Lemma request_sys last n pkt f :
  sys_ok last last n f -> last < now -> n < 2147483647 -> valid_request pkt ->
  match request_reads pkt f with
  | Ok _ => exists f', request pkt f = Ok f' /\ sys_ok now now (n + 1) f'
  | Fail e => request pkt f = Fail e
  end.
Proof using m_ok now_range.
  intros Hf Hl Hn Hpkt. unfold request, predictorHandleRequest, request_reads.
  destruct (negb _ || negb _) eqn:Een; [exists f; split; [done|]; eapply sys_weaken; [..|exact Hf]; lia|].
  apply orb_false_iff in Een as [Een%negb_false_iff _].
  assert (exists v pc, Packet.vaddr pkt = Some v /\ Packet.pc pkt = Some pc) as (v & pc & Hv & Hpc)
    by (destruct Hpkt as [v pc data [[] _ _ _]|v pc]; by exists v, pc).
  destruct (collect_ok now pkt v pc f Hv Hpc) as (f1 & -> & Hq & Hk). cbn [mbind res_bind].
  assert (sys_ok last last n f1) as H1 by (by eapply sys_quiet).
  assert (Backend.predictorEnabled (backend f1) = true) as He1 by (by rewrite (qu_backend _ _ Hq)).
  cbv zeta. unfold Packet.getPC. rewrite Hpc, (clwb_flag pkt v), Hv by done. cbn [Packet.valid mbind res_bind].
  rewrite <- (lost_quiet _ _ _ Hq). set (lost := if clwbb pkt v then _ else _).
  assert (exists f2, (if canAddToWhb pkt then updateWriteHistoryBuffer now pkt f1 else Ok f1) = Ok f2 /\
    let written := if Packet.isWrite pkt && ((Packet.size pkt =? 8) || (Packet.size pkt =? 4)) || clwbb pkt v
      then handle_write pkt f2 else Ok f2 in
    match lost with
    | Ok _ => exists f3, written = Ok f3 /\ sys_ok now now (n + 1) f3
    | Fail e => written = Fail e
    end) as (f2 & -> & Hw).
  2:{ cbn [mbind res_bind]. cbn zeta in Hw. destruct lost; [|by rewrite Hw].
      destruct Hw as (f3 & -> & H3). cbn [mbind res_bind]. eexists. split; [done|].
      eapply sys_quiet; [|exact H3]. eapply quiet_trans; apply quiet_stats. }
  unfold canAddToWhb, lost. destruct Hpkt as [v' pc' data Hst|v' pc' Hv' _ Hu Hw].
  - pose proof Hst as [[Hv' Hpc' Hhd _ _ _ _] Hw _ _].
    assert (v' = v) as -> by congruence. assert (pc' = pc) as -> by congruence.
    rewrite Hw, clwb_no_data, orb_false_r by done. cbn [andb].
    destruct (sys_whb width lim last n now pkt v pc data f1 He1 H1) as (q & -> & H2); [lia|lia|done|].
    exists (with_whb q f1). split; [done|]. cbn zeta. destruct ((_ =? 8) || _).
    + apply (write_sys last n pkt v pc data); try done. intros Hpm. by apply Hk.
    + eexists. split; [done|]. eapply sys_weaken; [..|exact H2]; lia.
  - rewrite Hw. cbn [andb orb]. exists f1. split; [done|]. cbn zeta. destruct (clwbb pkt v) eqn:Ec.
    + assert (v' = v) as -> by congruence.
      pose proof (clwb_sys last n pkt v f1 He1 H1 Hv Hu Ec) as Hcl.
      destruct (lost_write_back (cacheline_align v) f1); [|done]. destruct Hcl as (f3 & -> & H3).
      exists f3. split; [done|]. eapply sys_weaken; [..|exact H3]; lia.
    + exists f1. split; [done|]. eapply sys_weaken; [..|exact H1]; lia.
Qed.

(** On a machine where the words are still in place all reads succeed. *)
Lemma intact_request th tl n pkt f :
  ub m = LineSearch.intact -> sys_ok th tl n f -> request_reads pkt f = Ok tt.
Proof.
  intros Hub Hf. unfold request_reads, lost_write_back. rewrite Hub.
  repeat (case_match; try done). apply LineSearch.intact_reads, (sy_stores _ _ _ _ _ _ Hf).
Qed.
End Handlers.

(** ** Runs

    Requests of the frontend at increasing ticks, requests of the backend
    and switches of the predictor, in any order. *)
Inductive event :=
| Front (m : machine) (now : Z) (pkt : Packet.t)
| Back (now hash0 : Z) (pkt : Packet.t)
| Enable (use enabled : bool).

Definition with_back (b : Backend.t) (sh : SharedArea.t) (f : t) : t :=
  with_predictor (predictorTable f) sh (with_backend b f).

Definition handle `{O : IterOrder} (ev : event) (f : t) : res t :=
  match ev with
  | Front m now pkt => request m now pkt f
  | Back now hash0 pkt =>
      '(b, sh) ← Backend.predictorHandleRequest now hash0 pkt (backend f) (shared f);
      Ok (with_back b sh f)
  | Enable u e => Ok (with_backend (Backend.with_enabled u e (backend f)) f)
  end.

Definition run `{O : IterOrder} (evs : list event) (f : t) : res t := for_each evs handle f.

Section Runs.
Context `{O : IterOrder}.
Variable width : Z -> nat.
Variable lim : config * Backend.config.

Fixpoint valid_from (last : Z) (evs : list event) : Prop :=
  match evs with
  | [] => True
  | Front m now pkt :: evs =>
      machine_ok m /\ last < now < UINT64_MAX /\ valid_request width pkt /\ valid_from now evs
  | Back now hash0 pkt :: evs =>
      Backend.valid_event (Backend.EvRequest now hash0 pkt) /\ valid_from last evs
  | Enable _ _ :: evs => valid_from last evs
  end.

Lemma valid_from_take k last evs : valid_from last evs -> valid_from last (take k evs).
Proof.
  revert last evs. induction k as [|k IH]; intros last [|[m now pkt|now hash0 pkt|u e] evs]; try done; cbn.
  - intros (H1 & H2 & H3 & H4). auto.
  - intros (H1 & H2). auto.
  - apply IH.
Qed.

Lemma sys_back th tl n n' b sh f :
  sys_ok width lim th tl n f -> n <= n' -> Backend.wf b -> Backend.shared_ok n' sh -> Backend.balanced b ->
  Backend.cfg b = Backend.cfg (backend f) ->
  sys_ok width lim th tl n' (with_back b sh f).
Proof.
  intros [[A1 A2 A3 A4] S1 S2 S3 S4 S5 S6 S7 S8 S9 S10 S11 S12 S13 S14 S15 S16] Hn Hb Hs Hbal Hc.
  split; try done; [|cbn; lia|unfold limits in *; cbn; by rewrite Hc]. split; try done. intros a line Ha. by destruct (A1 a line Ha); split.
Qed.

Lemma back_sys last n now hash0 pkt f :
  0 <= n -> Backend.valid_event (Backend.EvRequest now hash0 pkt) -> sys_ok width lim last last n f ->
  exists f', handle (Back now hash0 pkt) f = Ok f' /\ sys_ok width lim last last (n + 1) f'.
Proof.
  intros Hn He Hf. cbn [handle].
  destruct (Backend.request_event_ok n now hash0 pkt (backend f) (shared f) He)
    as (b & sh & -> & Hb & Hs & Hbal & Hc); try apply Hf; [done|].
  eexists. split; [done|]. by eapply sys_back; [exact Hf|lia|..].
Qed.

Lemma enable_sys last n u e f :
  sys_ok width lim last last n f ->
  sys_ok width lim last last n (with_backend (Backend.with_enabled u e (backend f)) f).
Proof.
  intros [[A1 A2 A3 A4] ? ? ? ? ? ? ? ? ? ? ? ? ? ? ? ?].
  split; try done. split; try done; [intros a line Ha; by destruct (A1 a line Ha); split|].
  by destruct A4; split.
Qed.

(** The bound of an invariant, from what it bounds. *)
Lemma sys_tighten th tl n n' f :
  sys_ok width lim th tl n f -> nextParent f <= n' -> Backend.shared_ok n' (shared f) ->
  sys_ok width lim th tl n' f.
Proof. by intros []; split. Qed.

(** The event [ev] reaches an undefined read, which fails with [e]. *)
Definition loses (ev : event) (f : t) (e : fault) : Prop :=
  match ev with
  | Front m _ pkt => request_reads m pkt f = Fail e
  | _ => False
  end.

(** One event: it is handled, or it reaches such a read. *)
Lemma handle_sys ev evs last n f :
  0 <= last -> 0 <= n -> n < 2147483647 -> valid_from last (ev :: evs) -> sys_ok width lim last last n f ->
  match handle ev f with
  | Ok f' => exists last', last <= last' /\ valid_from last' evs /\ sys_ok width lim last' last' (n + 1) f'
  | Fail e => loses ev f e
  end.
Proof.
  intros Hl Hn Hlen Hv Hf. destruct ev as [m now pkt|now hash0 pkt|u e]; cbn [valid_from handle loses] in *.
  - destruct Hv as (Hm & Ht & Hr & Hv).
    pose proof (request_sys width lim m Hm now ltac:(lia) last n pkt f Hf ltac:(lia) Hlen Hr) as H.
    destruct (request_reads m pkt f) as [u|e]; [|by rewrite H].
    destruct H as (f' & -> & Hf'). exists now. split; [lia|done].
  - destruct Hv as [He Hv]. destruct (back_sys last n now hash0 pkt f Hn He Hf) as (f' & E & Hf').
    cbn [handle] in E. rewrite E. exists last. split; [lia|done].
  - exists last. split; [lia|]. split; [done|]. apply enable_sys. eapply sys_weaken; [..|exact Hf]; lia.
Qed.

Lemma run_sys evs last n f :
  0 <= last -> 0 <= n -> n + Z.of_nat (length evs) < 2147483648 ->
  valid_from last evs -> sys_ok width lim last last n f ->
  match run evs f with
  | Ok f' => exists last', sys_ok width lim last' last' (n + Z.of_nat (length evs)) f'
  | Fail e => exists done ev rest f1 last1 n1, evs = done ++ ev :: rest /\ run done f = Ok f1 /\
      sys_ok width lim last1 last1 n1 f1 /\ loses ev f1 e
  end.
Proof.
  revert last n f. induction evs as [|ev evs IH]; intros last n f Hl Hn Hlen Hv Hf.
  { exists last. cbn. by rewrite Z.add_0_r. }
  cbn [length] in *. pose proof (handle_sys ev evs last n f Hl Hn ltac:(lia) Hv Hf) as Hh.
  unfold run in *. cbn [for_each]. destruct (handle ev f) as [f'|e] eqn:E; cbn [mbind res_bind].
  2:{ by exists [], ev, evs, f, last, n. }
  destruct Hh as (last' & Hl' & Hv' & Hf'). specialize (IH last' (n + 1) f' ltac:(lia) ltac:(lia) ltac:(lia) Hv' Hf').
  destruct (for_each evs handle f') as [f''|e].
  - destruct IH as (last'' & H). exists last''. eapply sys_weaken; [..|exact H]; lia.
  - destruct IH as (evs1 & ev1 & evs2 & f1 & last1 & n1 & -> & Er & Hs & Hlo).
    exists (ev :: evs1), ev1, evs2, f1, last1, n1. split; [done|]. cbn [for_each]. by rewrite E.
Qed.

(** The machines on which the words of a destroyed temporary are still in place. *)
Definition all_intact (evs : list event) : Prop :=
  forall m now pkt, Front m now pkt ∈ evs -> ub m = LineSearch.intact.

Lemma intact_not_lost last n ev evs f e :
  all_intact evs -> ev ∈ evs -> sys_ok width lim last last n f -> ~ loses ev f e.
Proof.
  intros Hall Hin Hf. destruct ev as [m now pkt| |]; cbn; [|tauto..].
  by rewrite (intact_request width lim m last last n pkt f (Hall _ _ _ Hin) Hf).
Qed.

(** The limits a configuration needs. *)
Record config_ok (c : config) (tc : PredictorTable.config) (sizeMultiplier : nat) (pendMax : Z)
    (bc : Backend.config) : Prop := {
  co_acc : 1 <= CL_ACC_SIZE c;
  co_table : 1 <= PredictorTable.MAX_SIZE tc;
  co_path : (1 <= PredictorTable.PATH_HISTORY_SIZE tc <= 64)%nat;
  co_rewards : LineSearch.rewards_ok (PredictorTable.entry_config tc);
  co_whb : (1 <= sizeMultiplier)%nat;
  co_pend : 0 < pendMax;
  co_backend : 1 <= Backend.MAX_COMPLETED_QUEUE_LINE_SIZE bc
}.
End Runs.

(** The system before its first event. *)
Definition init (c : config) (tc : PredictorTable.config) (sizeMultiplier : nat) (pendMax : Z)
    (disableWhbSearch : bool) (bc : Backend.config) : t :=
  Frontend.new c tc sizeMultiplier pendMax disableWhbSearch SharedArea.new (Backend.new bc).

Lemma init_sys width c tc k pendMax dis bc :
  config_ok c tc k pendMax bc -> sys_ok width (c, bc) 0 0 0 (init c tc k pendMax dis bc).
Proof.
  intros [C1 C2 C3 C4 C5 C6 C7].
  destruct (Backend.backend_new_ok bc C7) as [Hb _ Hbal]. cbn [fst snd] in *.
  unfold init, Frontend.new.
  assert (forall pc, PT.queue (PT.new "pend_t" pendMax dis) pc = []) as Hq
    by (intros pc; unfold PT.queue, PT.new; cbn; by rewrite lookup_empty).
  split; cbn [predictorTable pendingTable parents nextParent shared backend addrPredictor]; try done.
  - split; try done. change (Z.of_nat (size (∅ : gmap Z CacheLine.t)) <= CL_ACC_SIZE c).
    rewrite map_size_empty. lia.
  - cbn. apply FixedSizeQueue.new_ok. lia.
  - intros ws1 w ws2 E. by destruct ws1.
  - by apply PredictorTable.table_new_wf.
  - apply AddrPredictor.predictor_new_ok.
  - split; try done; [by apply PT.pending_new_ok|..]; intros *; rewrite Hq;
      by intros ?%not_elem_of_nil.
Qed.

*TASK TO CARRY OUT*. Among the records above, repeat exactly the line with "by (intros pc;", the line with "rewrite map_size_empty. lia.", and every line in between, and only those.

*RESULT OF THIS EXERCISE*.
    by (intros pc; unfold PT.queue, PT.new; cbn; by rewrite lookup_empty).
  split; cbn [predictorTable pendingTable parents nextParent shared backend addrPredictor]; try done.
  - split; try done. change (Z.of_nat (size (∅ : gmap Z CacheLine.t)) <= CL_ACC_SIZE c).
    rewrite map_size_empty. lia.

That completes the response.